We study how people perceive, predict, and remember others in naturalistic settings—from movies to real conversations—by combining fMRI, eye-tracking, computational modeling (e.g., graph models, language models), and hyperscanning.

Neural representation of social relationship graphs

How does the brain understand the dynamic social world in real-life? We explore how we form and retrieve relationships based on dynamic social interactions. Using movie stimuli, we modeled social interactions as valence-based relational graphs that change over time—just like real-life friendships or romantic ties do. By analyzing how people perceive others’ actions and emotions, we show that the brain builds and maintains multi-layered representations of social relationships.Predicting others in dyadic social interactions

Predicting others in dyadic social interactions

How does the human brain generate predictions about others during dyadic social interactions? Understanding how others feel and how their relationships evolve during social interactions is crucial for navigating dynamic social environments. We use movies featuring dyadic conversations and computational modeling to characterize the neurocomputational mechanisms underlying social prediction—how social interaction information is processed and integrated to anticipate a partner’s future states and actions.
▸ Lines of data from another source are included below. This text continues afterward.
(** X1: [wrap] raises [ValueError] on no rects; otherwise it returns the
    smallest rect that reaches every edge of every rect: no rect passes any
    of its four edges, and each edge is the edge of one of the rects. *)
Theorem wrap_bounding (r0 : Rect) (rs : list Rect) :
  wrap [] = Raise ValueError
  /\ exists b,
      wrap (r0 :: rs) = Ok b
      /\ (forall r, In r (r0 :: rs) ->
            left b <= left r /\ top b <= top r
            /\ right r <= right b /\ bottom r <= bottom b)
      /\ (exists r, In r (r0 :: rs) /\ left r = left b)
      /\ (exists r, In r (r0 :: rs) /\ top r = top b)
      /\ (exists r, In r (r0 :: rs) /\ right r = right b)
      /\ (exists r, In r (r0 :: rs) /\ bottom r = bottom b).
Proof.
  split; [reflexivity|].
  unfold wrap. cbn [map].
  destruct (py_min_spec (left r0) (map left rs)) as (l & -> & Il & Ll).
  destruct (py_min_spec (top r0) (map top rs)) as (t & -> & It & Lt).
  destruct (py_max_spec (right r0) (map right rs)) as (r & -> & Ir & Lr).
  destruct (py_max_spec (bottom r0) (map bottom rs)) as (b & -> & Ib & Lb).
  cbn [bind]. eexists. split; [reflexivity|].
  unfold right, bottom. cbn [left top width height].
  change (left r0 :: map left rs) with (map left (r0 :: rs)) in *.
  change (top r0 :: map top rs) with (map top (r0 :: rs)) in *.
  change (right r0 :: map right rs) with (map right (r0 :: rs)) in *.
  change (bottom r0 :: map bottom rs) with (map bottom (r0 :: rs)) in *.
  split; [|split; [|split; [|split]]].
  - intros x Hx.
    pose proof (Ll _ (in_map left _ _ Hx)).
    pose proof (Lt _ (in_map top _ _ Hx)).
    pose proof (Lr _ (in_map right _ _ Hx)).
    pose proof (Lb _ (in_map bottom _ _ Hx)).
    unfold right, bottom in *. lia.
  - apply in_map_iff in Il as (x & E & Hx). eauto.
  - apply in_map_iff in It as (x & E & Hx). eauto.
  - apply in_map_iff in Ir as (x & E & Hx). exists x. split; [auto|].
    unfold right in E. lia.
  - apply in_map_iff in Ib as (x & E & Hx). exists x. split; [auto|].
    unfold bottom in E. lia.
Qed.

Lemma fold_min_shift (f : Rect -> Z) (m : Rect -> Rect) (d : Z) (rs : list Rect) :
  (forall r, f (m r) = f r + d) ->
  forall x, fold_left Z.min (map f (map m rs)) (x + d)
            = fold_left Z.min (map f rs) x + d.
Proof.
  intros Hm. induction rs as [|a r IH]; intros x; simpl; [reflexivity|].
  rewrite <- IH. f_equal. rewrite Hm. lia.
Qed.

Lemma fold_max_shift (f : Rect -> Z) (m : Rect -> Rect) (d : Z) (rs : list Rect) :
  (forall r, f (m r) = f r + d) ->
  forall x, fold_left Z.max (map f (map m rs)) (x + d)
            = fold_left Z.max (map f rs) x + d.
Proof.
  intros Hm. induction rs as [|a r IH]; intros x; simpl; [reflexivity|].
  rewrite <- IH. f_equal. rewrite Hm. lia.
Qed.

(** moving the rects moves their bounding rect *)
Lemma wrap_move (dx dy : Z) (rs : list Rect) (b : Rect) :
  wrap rs = Ok b -> wrap (map (move dx dy) rs) = Ok (move dx dy b).
Proof.
  destruct rs as [|r0 rs]; [discriminate|].
  unfold wrap. cbn [map py_min py_max bind]. intros H. injection H as <-.
  assert (L : forall r, left (move dx dy r) = left r + dx) by reflexivity.
  assert (T : forall r, top (move dx dy r) = top r + dy) by reflexivity.
  assert (R : forall r, right (move dx dy r) = right r + dx)
    by (intros; unfold right, move; cbn [left width]; lia).
  assert (B : forall r, bottom (move dx dy r) = bottom r + dy)
    by (intros; unfold bottom, move; cbn [top height]; lia).
  rewrite L, T, R, B.
  rewrite (fold_min_shift left (move dx dy) dx rs L).
  rewrite (fold_min_shift top (move dx dy) dy rs T).
  rewrite (fold_max_shift right (move dx dy) dx rs R).
  rewrite (fold_max_shift bottom (move dx dy) dy rs B).
  unfold move. cbn [left top width height]. f_equal. f_equal; lia.
Qed.

Lemma stack_from_spec (rs : list Rect) :
  forall prev,
    map width (stack_from prev rs) = map width rs
    /\ map height (stack_from prev rs) = map height rs
    /\ map left (stack_from prev rs) = map left rs
    /\ spaced (mkRect (left prev) (top prev) (width prev) (height prev)
               :: stack_from prev rs).
Proof.
  induction rs as [|r rest IH]; intros prev; cbn [stack_from map].
  - repeat split. intros [|i] r1 r2 H1 H2; [discriminate|].
    destruct i; discriminate.
  - destruct (IH (mkRect (left r) (bottom prev + 20) (width r) (height r)))
      as (A & B & C & D).
    cbn [left top width height] in D.
    repeat split; try (f_equal; assumption).
    intros [|i] r1 r2 H1 H2.
    + injection H1 as <-. injection H2 as <-. reflexivity.
    + apply (D i); assumption.
Qed.

Lemma spaced_move (dx dy : Z) (l : list Rect) : spaced l -> spaced (map (move dx dy) l).
Proof.
  intros H i r1 r2 H1 H2. rewrite nth_error_map in H1, H2.
  destruct (nth_error l i) as [a|] eqn:Ea; [|discriminate].
  destruct (nth_error l (S i)) as [b|] eqn:Eb; [|discriminate].
  injection H1 as <-. injection H2 as <-.
  specialize (H i a b Ea Eb). unfold move, bottom in *. cbn [top height]. lia.
Qed.

(** X2: a menu without items cannot be built: [wrap] raises [ValueError].
    Otherwise every item sprite keeps its size, each sprite is 20 below the
    one before it, all sprites have the left edge of their bounding rect, and
    that bounding rect has the centre of the space given. *)
Theorem MenuState_init_layout (space : Rect) (it : item) (its : list item) :
  MenuState_init space [] = Raise ValueError
  /\ exists rs b,
      MenuState_init space (it :: its) = Ok rs
      /\ map width rs = map (fun i => width (item_sprite_rect i)) (it :: its)
      /\ map height rs = map (fun i => height (item_sprite_rect i)) (it :: its)
      /\ spaced rs
      /\ wrap rs = Ok b
      /\ (forall r, In r rs -> left r = left b)
      /\ center b = center space.
Proof.
  split; [reflexivity|].
  unfold MenuState_init. cbn [map stack_rects].
  set (r0 := item_sprite_rect it). set (rest := map item_sprite_rect its).
  destruct (stack_from_spec rest r0) as (W & H & L & S).
  destruct (wrap_bounding r0 (stack_from r0 rest)) as (_ & b & Hb & _ & (x & Ix & Lx) & _).
  rewrite Hb. cbn [bind].
  set (dx := fst (center space) - fst (center b)).
  set (dy := snd (center space) - snd (center b)).
  exists (map (move dx dy) (r0 :: stack_from r0 rest)), (move dx dy b).
  assert (Z0 : forall r, In r (r0 :: stack_from r0 rest) -> left r = 0).
  { intros r [<- | Hr].
    - unfold r0. destruct it; reflexivity.
    - apply (in_map left) in Hr. rewrite L in Hr. unfold rest in Hr.
      rewrite map_map in Hr. apply in_map_iff in Hr as (i & <- & _).
      destruct i; reflexivity. }
  split; [reflexivity|]. split; [|split; [|split; [|split; [|split]]]].
  - rewrite map_map. cbn [map move width]. f_equal.
    change (map (fun x => width x) (stack_from r0 rest)) with
      (map width (stack_from r0 rest)).
    rewrite W. unfold rest. now rewrite map_map.
  - rewrite map_map. cbn [map move height]. f_equal.
    change (map (fun x => height x) (stack_from r0 rest)) with
      (map height (stack_from r0 rest)).
    rewrite H. unfold rest. now rewrite map_map.
  - apply spaced_move. destruct r0; exact S.
  - apply wrap_move. exact Hb.
  - intros r Hr. apply in_map_iff in Hr as (y & <- & Hy).
    unfold move. cbn [left]. rewrite (Z0 y Hy), <- Lx, (Z0 x Ix). reflexivity.
  - unfold center, move. cbn [left top width height].
    unfold dx, dy, center. cbn [fst snd]. f_equal; lia.
Qed.

End LayoutFacts.

(** ** Interpolation clocks, timers and the word pool *)

(** X3: while its time is between 0 and the duration, the clock of an
    interpolation advances by the elapsed times and stops at the duration:
    after any updates with non-negative elapsed times, the time is the
    smaller of the duration and the time advanced by their sum. *)
Theorem lerpvalue_update_saturates (es : list Z) (v : lerpvalue) :
  0 <= time v <= duration v ->
  Forall (fun e => 0 <= e) es ->
  duration (lerpvalue_updates es v) = duration v
  /\ time (lerpvalue_updates es v)
     = Z.min (duration v) (time v + fold_right Z.add 0 es).
Proof.
  unfold lerpvalue_updates. revert v.
  induction es as [|e r IH]; intros v Hv He; cbn [fold_left fold_right].
  - split; [reflexivity | lia].
  - inversion He as [|x l He0 Her]; subst.
    assert (Hu : duration (lerpvalue_update e v) = duration v
                 /\ time (lerpvalue_update e v) = Z.min (duration v) (time v + e)).
    { unfold lerpvalue_update. destruct (Z.ltb_spec (time v) (duration v)).
      - cbn [duration time]. destruct (Z.ltb_spec (duration v) (time v + e)); split; lia.
      - split; [reflexivity | lia]. }
    destruct Hu as [Hd Ht].
    destruct (IH (lerpvalue_update e v)) as [A B]; [lia | assumption |].
    rewrite A, B, Hd, Ht. split; [reflexivity|].
    assert (0 <= fold_right Z.add 0 r).
    { clear -Her. induction Her; simpl; lia. }
    lia.
Qed.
Memories in real-world social interactions

How do social interactions shape our memory? After a fun hangout, friends often recall the same experience differently—each memory shaped by each person’s role in the interaction. Everyday memory is built through these active social dynamics, where individuals engage as agents influencing one another. In this project, we recruit close-friend groups, and induce unscripted, real-life social interactions, primarily consisting of conversation. By analyzing individual recall behavior and neural data, we aim to investigate how active participation and the structure of conversation influence memory organization.

Hyperscanning during conversation

How do social interaction dynamics evolve during conversation? Social interaction is inherently dynamic and contingent, and conversation is its most natural expression—yet such exchanges have been challenging to study with fMRI. To address this, we developed an interactive, in-scanner dyadic conversation paradigm for fMRI hyperscanning, using MR-compatible audio and voice-chat. This approach allows us to examine how neural dynamics change as partners move from being strangers to feeling close over the course of an interaction.